• **Action item**:
Instruction for the entries that follow: retype exactly the lines from the line with "segRel idmRel db" to the line with "apply elem_of_cons in Hn as [->|Hn]; [by right|]. apply", both included, and omit all others.

*** Records shown ***

Lemma swp_flush_segment d0 io text w mmap relative s (Q : option ImmutableSegment -> storage_state DB -> Prop) :
  fresh_state d0 s -> ws_inv w -> dk_files (ss_disk s) !! relative = None -> pebble_free relative ->
  (forall im s', keeps (ss_disk s) (ss_disk s') -> snapshot_of (ss_disk s') w mmap relative im -> Q im s') ->
  swp d0 (if sm_DocCount (ws_Metadata w) =? 0 then storage_ret None
          else _ ← creating relative; im ← snapshot_writing dir CtxLive io text w mmap relative; storage_ret (Some im)) s Q.
Proof.
  intros Hs Hw Hfree Hplain HQ. destruct (sm_DocCount (ws_Metadata w) =? 0) eqn:E; to_prop.
  - apply swp_ret; [done|]. apply HQ; [done|]. by apply zlen_0_nil.
  - assert (dk_files d0 !! relative = None) as Hfree0 by (eapply keeps_free; [apply Hs|done]).
    apply swp_bind, swp_creating; [done|done|]. intros Hs1.
    apply swp_bind, swp_snapshot; [done|]. intros im file w' s' Hwr Hc Hs2. apply swp_ret; [done|].
    apply HQ; [exact (created_keeps _ _ _ _ Hc)|]. apply (snapshot_file _ w mmap relative im file w'); [done|done|done|exact (created_stable _ _ _ _ Hc)].
Qed.

Lemma swp_flush_prepare io c w d :
  let current := reserved_manifest c in
  prepare_pre d current (c_manager c) w ->
  swp d (flush_prepare dir CtxLive io c w) {| ss_disk := d; ss_created := [] |}
    (fun p s => next_checkpoint (ss_disk s) (c_manager c) w (w_SyncEvery (c_wal c)) p /\
       dk_files d !! pr_walPath p = None /\ mf_Schema (pr_manifest p) = mf_Schema current /\
       mf_EnableMmap (pr_manifest p) = mf_EnableMmap current /\
       forall n, n ∈ checkpoint_files (pr_manifest p) -> n ∈ checkpoint_files current \/ dk_files d !! n = None).
Proof.
  intros current Hpre. set (m := c_manager c) in *. pose proof Hpre as [Ha Hi Hw _ _ Henc].
  pose proof (si_writing _ (ai_sg _ Ha) w Hw) as (Hwi & _ & _). pose proof (me_generation _ Henc) as Hg64.
  unfold flush_prepare. fold m current.
  assert (fresh_state d {| ss_disk := d; ss_created := [] |}) as Hs0 by (split; [done|constructor]).
  apply swp_bind, swp_check; [done|]. intros Hnext _.
  apply swp_bind, swp_lift; [done|]. intros nextDocID Hdoc _.
  apply swp_bind, swp_lift; [done|]. intros next Hnew _.
  apply swp_bind, swp_check; [done|]. intros Hgen _.
  set (generation := mf_Generation current + 1).
  destruct (mf_NextSegmentID current =? u64_max) eqn:En; [done|]. destruct (mf_Generation current =? u64_max) eqn:Eg; [done|]. to_prop.
  assert (generation <= u64_max) as Hgle by (unfold generation, is_u64 in *; lia).
  apply swp_bind, swp_available; [done|done|]. intros segRel gs Hsegfree Hgs Hseg Hs1.
  apply swp_bind, swp_flush_segment; [done|done|done|rewrite Hseg; apply plain_segment|]. intros im s2 Hk2 Hsnap Hs2.
  apply swp_bind, swp_available; [done|done|]. intros idmRel gi Hidmfree Hgi Hidm _.
  pose proof (keeps_free _ _ _ (fs_keeps _ _ Hs2) Hidmfree) as Hidm0.
  apply swp_bind, swp_checkpoint_idmap; [done|done|]. intros db s3 Hents Hview Hc3 Hs3.
  apply swp_bind, swp_creating; [done|by eapply created_free|]. intros Hs4. cbn [ss_disk] in *.
  apply swp_bind, swp_lift; [done|]. intros pk Hpk%wrap_err_Ok _.
  apply swp_bind, swp_delete_generation; [done|apply Henc|]. intros g2 Hg2free Hg2 _.
  pose proof (keeps_free _ _ _ (fs_keeps _ _ Hs4) Hg2free) as Hg20.
  apply swp_bind, swp_write_deletes; [done|intros id; by apply deletes_u64; [|rewrite Hw]|]. intros file s5 Hload Hc5 Hs5.
  apply swp_bind, swp_creating; [done|by eapply created_free|]. intros Hs6.
  apply swp_bind, swp_available; [done|done|]. intros walRel gw Hwalfree Hgw Hwal _.
  apply swp_bind, swp_check; [done|]. intros _ _.
  apply swp_bind, swp_create_log; [done|]. intros log s7 Hlog Hc7 Hs7.
  apply swp_bind, swp_creating; [done|by eapply created_free|]. intros Hs8.
  apply swp_bind, swp_lift; [done|]. intros engine _ _. apply swp_ret; [done|]. cbn [ss_disk] in *.
  pose proof (created_stable _ _ _ _ Hc3) as Hst3. pose proof (created_stable _ _ _ _ Hc5) as Hst5.
  pose proof (created_keeps _ _ _ _ Hc3) as Hk3. pose proof (created_keeps _ _ _ _ Hc5) as Hk5.
  pose proof (created_keeps _ _ _ _ Hc7) as Hk7. cbn [ss_disk] in *.
  assert (Hk35 : keeps (ss_disk s2) (ss_disk s5)) by by transitivity (ss_disk s3).
  destruct (OpenPrimaryKeyMap_spec db pk Hpk) as [Hpki Hpkv].
  assert (prepare_pre (ss_disk s5) current m w) as Hpre5.
  { eapply prepare_pre_keeps; [|exact Hpre]. transitivity (ss_disk s2); [apply Hs2|done]. }
  assert (Hsnap5 : snapshot_of (ss_disk s5) w (mf_EnableMmap current) segRel im) by (by eapply snapshot_of_keeps).
  assert (Hst35 : stable (ss_disk s5) idmRel (PebbleDir db)) by exact (stable_keeps _ _ _ _ Hk5 Hst3).
  assert (Hidne : idmRel <> "") by (by rewrite Hidm).
  assert (Hidp : pebble_free idmRel) by (rewrite Hidm; apply plain_idmap).
  assert (Hg2ne : g2 <> 0) by (pose proof (me_deletes _ Henc); unfold is_u64 in *; lia).
  destruct (prepared_checkpoint (ss_disk s5) current m w (mf_Schema current) (mf_SegmentIndexSnapshots current) nextDocID next im
    segRel idmRel db pk g2 file walRel (mf_NextSegmentID current + 1) Hpre5 Hdoc Hnew Hsnap5 Hst35 Hidne Hidp Hents Hview Hpkv Hst5 Hg2ne Hload)
    as [Hrot Hck].
  destruct (rewriteNext_spec m w nextDocID Hw Hwi Hdoc) as [Hn64 _].
  destruct (NewWriteSegment_inv _ _ _ _ (me_next _ Henc) Hn64 (me_capacity _ Henc) Hnew) as (_ & _ & _ & Hnid & _).
  split; [|split; [by eapply created_free|split; [done|split; [done|]]]].
  2:{ intros n Hn. unfold checkpoint_files in Hn. cbn [pr_manifest checkpoint_manifest mf_IDMap mf_DeleteSnapshotGeneration mf_PersistedSegments] in Hn.
      apply elem_of_cons in Hn as [->|Hn]; [by right|]. apply elem_of_cons in Hn as [->|Hn]; [by right|].
      rewrite fmap_app, join_app, elem_of_app in Hn. destruct Hn as [Hn|Hn]; [left; do 2 right; exact Hn|right].
      destruct im as [t|]; [|by apply elem_of_nil in Hn]. destruct Hsnap as (_ & _ & _ & _ & Hmd & _). cbn in Hn. rewrite Hmd, app_nil_r in Hn.
      by apply list_elem_of_singleton in Hn as ->. }
  split; cbn [pr_immutable pr_nextWriting pr_primary pr_wal pr_walPath pr_manifest].
  - done.
  - split; [done|]. by rewrite Hpkv.
  - done.
  - split; [cbn; by rewrite Hnid|]. split; [|rewrite Hwal; apply plain_log]. intros Hin.
    destruct (rotate_abs m w im next pk Ha Hrot ltac:(by rewrite Hpkv)) as (m' & Hm' & _).
    destruct (checkpoint_present dir _ _ _ _ (Hck m' Hm') Hin) as [a Hx]. cbn [ss_disk] in Hwalfree. congruence.
  - exact (created_stable _ _ _ _ Hc7).
  - intros m' Hm'. eapply checkpoint_keeps; [exact Hk7|]. by apply Hck.
  - subst idmRel walRel. apply (prepared_encodable current w _ _ (ws_id w) gs); try done.
    + apply Henc.
    + unfold is_u64. pose proof (me_deletes _ Henc). unfold is_u64 in *. lia.
    + intros t ->. destruct Hsnap as ([Hok _] & H1 & H2 & H3 & H4 & H5). by rewrite <- Hseg.
Qed.

(** ** Creation *)
Lemma create_prepare_manager capacity w :
  is_u64 capacity -> NewWriteSegment 0 0 capacity = Ok w ->
  exists m, SetWriting w (NewSegmentManager CreatePrimaryKeyMap NewDeleteStore) = (m, None) /\
    sg_writing m = Some w /\ sg_primaryKey m = CreatePrimaryKeyMap /\ sg_deletes m = NewDeleteStore /\ sg_ordered m = [] /\
    a_inv (abs m) /\ contents (abs m) = ∅ /\ ws_docs w = [].
Proof.
  intros Hc Hw. destruct (NewWriteSegment_inv 0 0 capacity w) as (Hwi & Hd & _); [done..|exact Hw|].
  set (m0 := NewSegmentManager (DB := DB) CreatePrimaryKeyMap NewDeleteStore).
  assert (sg_inv m0) as Hm0.
  { split; cbn; [constructor|constructor| |done]. intros id t. rewrite lookup_empty. split; [done|]. by intros [?%elem_of_nil _]. }
  exists (sg_set_writing m0 (Some w)). split; [apply SetWriting_ok; try done; constructor|].
  destruct (CreatePrimaryKeyMap_spec (DB := DB)) as [_ Hv].
  do 4 (split; [done|]). assert (a_view (abs (sg_set_writing m0 (Some w))) = ∅) as Hview by exact Hv.
  assert (a_inv (abs (sg_set_writing m0 (Some w)))) as Ha.
  { split.
    - apply (sg_inv_a_mgr (sg_set_writing m0 (Some w))). split; cbn; [constructor|constructor|apply Hm0|].
      intros v [= <-]. split; [done|]. split; [by apply lookup_empty|constructor].
    - intros v _. constructor.
    - intros key id. rewrite Hview, lookup_empty. unfold a_stored, sg_stored. cbn. rewrite Hd. split; [done|].
      by intros (_ & x & ?%elem_of_nil & _).
    - intros id Hid. cbn in Hid. by apply elem_of_empty in Hid. }
  split; [done|]. split; [|done]. apply map_eq. intros key. rewrite lookup_empty. apply (contents_None _ _ Ha). by rewrite Hview, lookup_empty.
Qed.

(** The manifest of a new collection. *)
Definition create_manifest (schema : bytes) (options : CollectionOptions) (capacity : Z) : Manifest :=
  {| mf_FormatVersion := DiskFormatVersion; mf_Generation := 0; mf_Schema := schema;
     mf_EnableMmap := opt_EnableMmap options; mf_SegmentMaxDocuments := capacity; mf_PersistedSegments := [];
     mf_WritingSegment := Some (writing_metadata 0 (walFileName 0 1)); mf_WritingSegmentStartDocID := 0;
     mf_IDMap := IDMapCheckpointName 1; mf_DeleteSnapshotGeneration := 1; mf_NextSegmentID := 1;
     mf_SegmentIndexSnapshots := [] |}.
(* ===== verification/StoreSafety.v ===== *)
(** * The invariant of an open store

    It ties the memory of a store to the checkpoint and the log on its disk.
    Opening after a crash gives such a store; writing keeps it; publishing a
    manifest, at any point of which a crash may strike, is shown to leave a disk
    that opens to the old or to the new checkpoint. *)
From S2P Require Import Prelude Bytes Utf8 KeyStore IdMap FileIO Wal Paths Snapshot Json JsonText Names Manifest ManifestFile ManifestJson VersionManager Segment SegmentManager WriteEngine Recovery Durability Rotation Storage Collection Checkpoint Preparation.
From stdpp Require Import sorting.
#[local] Open Scope string_scope.
#[local] Open Scope list_scope.
#[local] Open Scope Z_scope.

(** ** The setting

    What the theorems assume of the world around a collection: a directory
    name, the reading of repeated JSON members, the order in which Go ranges
    over a map, and a key-value store that does not fail when it is read. *)
Class Setting (DB : Type) `{KVStore DB} := {
  dir : string;
  repeated : bytes -> result Manifest;
  go_range : gmap bytes primaryKeyDelta -> list (bytes * primaryKeyDelta);
  dir_nonempty : dir <> "";
  go_range_perm : forall o, go_range o ≡ₚ map_to_list o;
  store_reliable : ~ store_fails (DB := DB);
  store_opening : store_opens DB
}.
#[export] Instance setting_json {DB} `{KVStore DB} {S : Setting DB} : ManifestJSON := go_json repeated.
#[export] Instance setting_json_laws {DB} `{KVStore DB} {S : Setting DB} : @ManifestJSONLaws setting_json := go_json_laws repeated.

Section store_safety.
Context {DB : Type} `{Hkv : KVStore DB} {Hlaws : KVStoreLaws DB} {S : Setting DB}.
Implicit Types (d : disk DB) (m : SegmentManager DB) (c : CollectionStore DB).
(* ===== verification/FlushSafety.v ===== *)
(** * Flushing is safe

    Whatever the system calls of [Flush] answer and wherever a crash strikes
    once the log is synchronized, the collection opens to the contents it had.
    When the last synchronization of the directory fails, the handle goes on and
    the directory can still fall back to the old checkpoint. *)
From S2P Require Import Prelude Bytes Utf8 KeyStore IdMap FileIO Wal Paths Snapshot Json JsonText Names Manifest ManifestFile ManifestJson VersionManager Segment SegmentManager WriteEngine Recovery Durability Rotation Storage Collection Checkpoint Preparation StoreSafety.
From stdpp Require Import sorting.
#[local] Open Scope string_scope.
#[local] Open Scope list_scope.
#[local] Open Scope Z_scope.

Section flush_safety.
Context {DB : Type} `{Hkv : KVStore DB} {Hlaws : KVStoreLaws DB} {S : Setting DB}.
Implicit Types (d : disk DB) (m : SegmentManager DB) (c : CollectionStore DB).


(** The engine after the rotation. *)
Definition next_engine (p : prepared (DB := DB)) m' : WriteEngine DB WAL :=
  {| e_manager := ReplacePrimaryKeys (pr_primary p) m'; e_wal := pr_wal p; e_poisoned := None |}.

Lemma next_engine_inv d m w se p :
  next_checkpoint dir d m w se p -> a_inv (abs m) -> exists m', rotate_segments m w (pr_immutable p) (pr_nextWriting p) = (m', None) /\
    held d (pr_manifest p) (abs (ReplacePrimaryKeys (pr_primary p) m')) (next_engine p m') [] None /\
    contents (abs (ReplacePrimaryKeys (pr_primary p) m')) = contents (abs m).
Proof.
  intros [Hrot [Hpi Hpv] Hlog [Hw Hpath] Hst Hck Henc] Ha.
  destruct (rotate_abs m w (pr_immutable p) (pr_nextWriting p) (pr_primary p) Ha Hrot Hpv) as (m' & Hm' & Ha' & Hc' & Hw' & _).
  exists m'. split; [done|]. split; [|done]. split; [by apply Hck| |].
  - exists (pr_walPath p), (w_file (pr_wal p)). split; [|done]. split; [|done]. by eexists.
  - split; cbn [next_engine e_manager e_wal]; try done; [by rewrite Hw'|apply Hlog].
Qed.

*** End of Records shown ***

• **Solution below**:
    segRel idmRel db pk g2 file walRel (mf_NextSegmentID current + 1) Hpre5 Hdoc Hnew Hsnap5 Hst35 Hidne Hidp Hents Hview Hpkv Hst5 Hg2ne Hload)
    as [Hrot Hck].
  destruct (rewriteNext_spec m w nextDocID Hw Hwi Hdoc) as [Hn64 _].
  destruct (NewWriteSegment_inv _ _ _ _ (me_next _ Henc) Hn64 (me_capacity _ Henc) Hnew) as (_ & _ & _ & Hnid & _).
  split; [|split; [by eapply created_free|split; [done|split; [done|]]]].
  2:{ intros n Hn. unfold checkpoint_files in Hn. cbn [pr_manifest checkpoint_manifest mf_IDMap mf_DeleteSnapshotGeneration mf_PersistedSegments] in Hn.
      apply elem_of_cons in Hn as [->|Hn]; [by right|]. apply elem_of_cons in Hn as [->|Hn]; [by right|].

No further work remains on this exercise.